TASK INSTRUCTIONS: Using the records below, find every line that includes "columns" and copy it.

MATERIAL TO PROCESS:
Lemma loadable_checks a :
  loadable a ↔
  valid_aw (workspace a) ∧
  AttemptExecution_validate (execution a) = Ok tt ∧
  check_identity (to_persisted a) = Ok tt ∧
  check_outcome (to_persisted a) = Ok tt ∧
  check_terminal_at (to_persisted a) = Ok tt ∧
  check_isolation (to_persisted a) = Ok tt ∧
  check_timestamps (to_persisted a) = Ok tt.
Proof.
  rewrite check_identity_ok, check_outcome_ok, check_terminal_at_ok, check_isolation_ok,
    check_timestamps_ok. simpl. split.
  - intros [[Hw Hex Hid Hout Hterm Hiso Henv] Hjit Hch Hte]. split_and!; try done.
    intros Hs. states; [|by apply Hjit|..]; apply Henv; rewrite Hs; state_in.
  - intros (Hw & Hex & Hid & Hout & Hterm & [Hiso Henv] & Hch & Hte). split; [|intros E|..]; try done.
    + split; try done. intros Hs. apply Henv. states; rewrite Hs; state_in.
    + apply Henv. rewrite E. state_in.
Qed.

Lemma from_persisted_to_persisted a : loadable a → from_persisted (to_persisted a) = Ok a.
Proof.
  intros (Hw & Hex & Hid & Hout & Hterm & Hiso & Hts)%loadable_checks.
  unfold from_persisted. rewrite Hid, Hout, Hterm, Hiso, Hts. simpl.
  rewrite (aw_roundtrip _ Hw), Hex. simpl. by destruct a.
Qed.
(* ===== verification/Host.v ===== *)
(** * Hosts ([crates/domain/src/model.rs], lines 1229-1313) *)

From stdpp Require Import strings.
From S2P Require Import Prelude RustStr Ordered Model Path.
#[local] Open Scope Z_scope.
#[local] Open Scope rust_scope.

Record Host := mk_host {
  h_id : HostId;
  display_name : str;
  h_os : Os;
  architecture : Arch;
  host_capacity : Z;  (* NonZeroU16 *)
  service_start_mode : StartMode;
  refresh_interval : RefreshInterval;
  runner_root_override : option LocalAbsolutePath;
  h_created_at : Timestamp;
}.
#[global] Instance Host_eq_dec : EqDecision Host.
Proof. solve_decision. Defined.

Definition Host_new (id : HostId) (name : str) (os : Os) (arch : Arch) (capacity : Z)
    (created : Timestamp) : result Host ValidationError :=
  let name := trim name in
  if bool_decide (name = []) then Err (Empty "a host display name")
  else Ok {| h_id := id; display_name := name; h_os := os; architecture := arch;
             host_capacity := capacity; service_start_mode := StartMode_default;
             refresh_interval := RefreshInterval_default; runner_root_override := None;
             h_created_at := created |}.

Definition has_configured_runner_root (h : Host) : bool :=
  bool_decide (is_Some (runner_root_override h)).

(** What the field types guarantee. *)
Definition host_typed (h : Host) : Prop := nonzero_u16 (host_capacity h).
(* ===== verification/Store.v ===== *)
(** * The SQLite journal ([crates/domain/src/store.rs] and its migrations)

    The three tables as finite maps, with the two unique indexes the migrations
    create, and every statement of [SqliteStore] as a transaction on them.

    A row holds the decoded columns. The token, JSON, UUID and timestamp codecs are
    those of serde, uuid and chrono and are not modelled; the text columns that the
    store hands to a validating constructor of the domain (slug, host label, profile
    name, paths, display name) are kept as text and are validated when they are read,
    as the code does. A failing disk or a locked database is not modelled. *)

From stdpp Require Import strings sorting.
From S2P Require Import Prelude RustStr Ordered Model Path Workspace Execution Host Attempt.
From S2P Require Import Labels Policy.
#[local] Open Scope Z_scope.
#[local] Open Scope rust_scope.

(** ** Errors *)

(** The [subject] text of [UncleanedCountChanged]. *)
Inductive CountSubject :=
  | SubjectPolicy (id : PolicyId)
  | SubjectPolicyExecution (id : PolicyId)
  | SubjectHost (id : HostId).

Inductive StoreError :=
  | SqliteConstraint  (* [Sqlite] with [ConstraintViolation] *)
  | StaleRevision (id : PolicyId) (expected found : Z)
  | ActiveCountChanged (id : PolicyId) (expected found : Z)
  | RunnerRootChanged (id : HostId) (expected found : option str)
  | UncleanedCountChanged (subject : CountSubject) (expected found : Z)
  | ExecutionAllocationChanged (id : AttemptId)
  | SlotAlreadyLeased (policy : PolicyId) (slot : Z)
  | NotFound (what : string) (id : N)
  | AlreadyExists (what : string) (id : N)
  | CorruptPolicy (id : PolicyId) (source : PolicyError)
  | CorruptProfileSelector (id : PolicyId)
  | ProfileLabelConflict (id sibling : PolicyId)
  | ProfileSelectorConflict (id sibling : PolicyId)
  | ProfileHostMissing (host : HostId)
  | ProfileIdentityChanged (id : PolicyId)
  | CorruptAttempt (id : AttemptId) (source : AttemptError)
  | CorruptHost (id : HostId) (source : ValidationError)
  | CorruptHostWorkspace (id : HostId) (source : WorkspaceError)
  | CorruptColumn (table column : string) (id : N)
  | UnrepresentableInteger (what : string) (value : Z)
  | UnrepresentablePath (attempt : AttemptId) (path : PathBuf).

(** ** Tables *)

Record HostRow := mk_host_row {
  hr_display_name : str;
  hr_os : Os;
  hr_architecture : Arch;
  hr_host_capacity : Z;
  hr_service_start_mode : StartMode;
  hr_refresh_interval_secs : Z;
  hr_runner_root_override : option str;
  hr_created_at : Timestamp;
}.

Record PolicyRow := mk_policy_row {
  pr_target_scope : TargetScope;
  pr_target_slug : str;
  pr_installation_id : Z;
  pr_host_id : HostId;
  pr_requested_host_label : str;
  pr_profile_name : str;
  pr_profile_selector : option str;
  pr_routing_labels : option (Label * list Label);
  pr_min_capacity : Z;
  pr_max_capacity : option Z;
  pr_enabled : bool;
  pr_state : PolicyState;
  pr_cache_policy : CachePolicy;
  pr_workspace_mode : WorkspaceKind;
  pr_workspace_path : option str;
  pr_execution_policy : ExecutionPolicy;
  pr_revision : Z;
}.

Record db := mk_db {
  hosts : gmap HostId HostRow;
  policies : gmap PolicyId PolicyRow;
  attempts : gmap AttemptId PersistedAttempt;
  clock_skew_repairs : Z;
}.

Definition set_hosts (t : gmap HostId HostRow) (d : db) : db :=
  mk_db t (policies d) (attempts d) (clock_skew_repairs d).
Definition set_policies (t : gmap PolicyId PolicyRow) (d : db) : db :=
  mk_db (hosts d) t (attempts d) (clock_skew_repairs d).
Definition set_attempts (t : gmap AttemptId PersistedAttempt) (d : db) : db :=
  mk_db (hosts d) (policies d) t (clock_skew_repairs d).
Definition add_repairs (n : Z) (d : db) : db :=
  mk_db (hosts d) (policies d) (attempts d) (clock_skew_repairs d + n).

Definition store_method (A : Type) := method db A StoreError.

(** [u64_to_sql]: SQLite integers are signed. *)
Definition u64_to_sql (what : string) (value : Z) : result Z StoreError :=
  if bool_decide (value ≤ I64_MAX) then Ok value else Err (UnrepresentableInteger what value).

(** ** Predicates of the queries *)

Definition active_sql (r : PersistedAttempt) : bool :=
  bool_decide (pa_state r ∈ List.filter state_counts_against_capacity AttemptState_ALL)
  || (negb (is_native (pa_execution r)) && negb (bool_decide (pa_state r = Cleaned))).
Definition uncleaned_sql (r : PersistedAttempt) : bool :=
  negb (bool_decide (pa_state r = Cleaned)).
Definition uncleaned_of_kind_sql (k : WorkspaceKind) (r : PersistedAttempt) : bool :=
  bool_decide (pa_workspace_kind r = k) && uncleaned_sql r.

(** [ORDER BY created_at, id]. *)
Definition attempt_row_le (r s : PersistedAttempt) : Prop :=
  pa_created_at r < pa_created_at s ∨
  pa_created_at r = pa_created_at s ∧ (pa_id r ≤ pa_id s)%N.
#[global] Instance attempt_row_le_dec : RelDecision attempt_row_le.
Proof. intros r s. unfold attempt_row_le. apply _. Defined.

Definition attempt_rows (d : db) : list PersistedAttempt :=
  merge_sort attempt_row_le (snd <$> map_to_list (attempts d)).

(** [SELECT MIN(COUNT( * ), 65535) FROM attempts WHERE ..]. *)
Definition attempt_count_sql (pred : PersistedAttempt → bool) (d : db) : Z :=
  Z.min (Z.of_nat (length (List.filter pred (attempt_rows d)))) U16_MAX.
Definition of_policy (id : PolicyId) (pred : PersistedAttempt → bool) (r : PersistedAttempt)
    : bool :=
  bool_decide (pa_policy_id r = id) && pred r.

Inductive CountedAttempts := CountActive | CountUncleaned.
Definition count_sql (c : CountedAttempts) (id : PolicyId) (d : db) : Z :=
  attempt_count_sql
    (of_policy id (match c with CountActive => active_sql | CountUncleaned => uncleaned_sql end))
    d.
Definition clamped_count (found : Z) : Z := if bool_decide (found ≤ U16_MAX) then found else U16_MAX.
Definition count_changed (c : CountedAttempts) (id : PolicyId) (expected found : Z) : StoreError :=
  match c with
  | CountActive => ActiveCountChanged id expected found
  | CountUncleaned => UncleanedCountChanged (SubjectPolicy id) expected found
  end.

(** ** Attempts *)

(** The repaired row, and how many timestamps were repaired. *)
Definition set_times (f : PersistedAttempt) (e : AttemptExecution) (changed : Timestamp)
    (terminal : option Timestamp) : PersistedAttempt :=
  {| pa_id := pa_id f; pa_policy_id := pa_policy_id f;
     pa_github_runner_id := pa_github_runner_id f; pa_state := pa_state f;
     pa_outcome := pa_outcome f; pa_process_id := pa_process_id f; pa_execution := e;
     pa_runtime_path := pa_runtime_path f; pa_workspace_kind := pa_workspace_kind f;
     pa_workspace_slot := pa_workspace_slot f; pa_created_at := pa_created_at f;
     pa_terminal_at := terminal; pa_last_state_change_at := changed |}.

Definition normalise (f : PersistedAttempt) : PersistedAttempt * Z :=
  let e := match pa_state f, pa_execution f with
           | Cleaned, Native None => Native (pa_process_id f)
           | _, e => e
           end in
  let '(changed, n1) :=
    if bool_decide (pa_last_state_change_at f < pa_created_at f)
    then (pa_created_at f, 1) else (pa_last_state_change_at f, 0) in
  let '(terminal, n2) :=
    match pa_terminal_at f with
    | Some t => if bool_decide (t < pa_created_at f) then (Some (pa_created_at f), 1)
                else (Some t, 0)
    | None => (None, 0)
    end in
  (set_times f e changed terminal, n1 + n2).

(** What [attempt_params] refuses to bind. *)
Definition attempt_params (f : PersistedAttempt) : result PersistedAttempt StoreError :=
  let? _ := ok_or (path_to_str (pa_runtime_path f))
              (UnrepresentablePath (pa_id f) (pa_runtime_path f)) in
  let? _ := match pa_github_runner_id f with
            | Some id => map_ok Some (u64_to_sql "attempts.github_runner_id" id)
            | None => Ok None
            end in
  Ok f.

(** The unique index [one_uncleaned_persistent_attempt_per_slot]. *)
Definition leases (r : PersistedAttempt) : bool := uncleaned_of_kind_sql KPersistent r.
Definition same_slot (r s : PersistedAttempt) : bool :=
  bool_decide (pa_policy_id r = pa_policy_id s)
  && bool_decide (pa_workspace_slot r = pa_workspace_slot s)
  && bool_decide (is_Some (pa_workspace_slot r)).
Definition slot_taken (r : PersistedAttempt) (d : db) : bool :=
  leases r
  && existsb (λ kr, negb (bool_decide (kr.1 = pa_id r)) && leases kr.2 && same_slot r kr.2)
       (map_to_list (attempts d)).

(** [INSERT .. ON CONFLICT(id) DO UPDATE]: the creation time and the workspace columns
    of an existing row stay. *)
Definition upsert_row (f : PersistedAttempt) (d : db) : PersistedAttempt :=
  match attempts d !! pa_id f with
  | None => f
  | Some old =>
      {| pa_id := pa_id f; pa_policy_id := pa_policy_id f;
         pa_github_runner_id := pa_github_runner_id f; pa_state := pa_state f;
         pa_outcome := pa_outcome f; pa_process_id := pa_process_id f;
         pa_execution := pa_execution f; pa_runtime_path := pa_runtime_path f;
         pa_workspace_kind := pa_workspace_kind old; pa_workspace_slot := pa_workspace_slot old;
         pa_created_at := pa_created_at old; pa_terminal_at := pa_terminal_at f;
         pa_last_state_change_at := pa_last_state_change_at f |}
  end.

Definition slot_lease_error (a : RunnerAttempt) : StoreError :=
  match aw_slot_number (workspace a) with
  | Some slot => if holds_slot_lease a then SlotAlreadyLeased (a_policy_id a) slot
                 else SqliteConstraint
  | None => SqliteConstraint
  end.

SOLUTION:
    A row holds the decoded columns. The token, JSON, UUID and timestamp codecs are
    those of serde, uuid and chrono and are not modelled; the text columns that the
(** [INSERT .. ON CONFLICT(id) DO UPDATE]: the creation time and the workspace columns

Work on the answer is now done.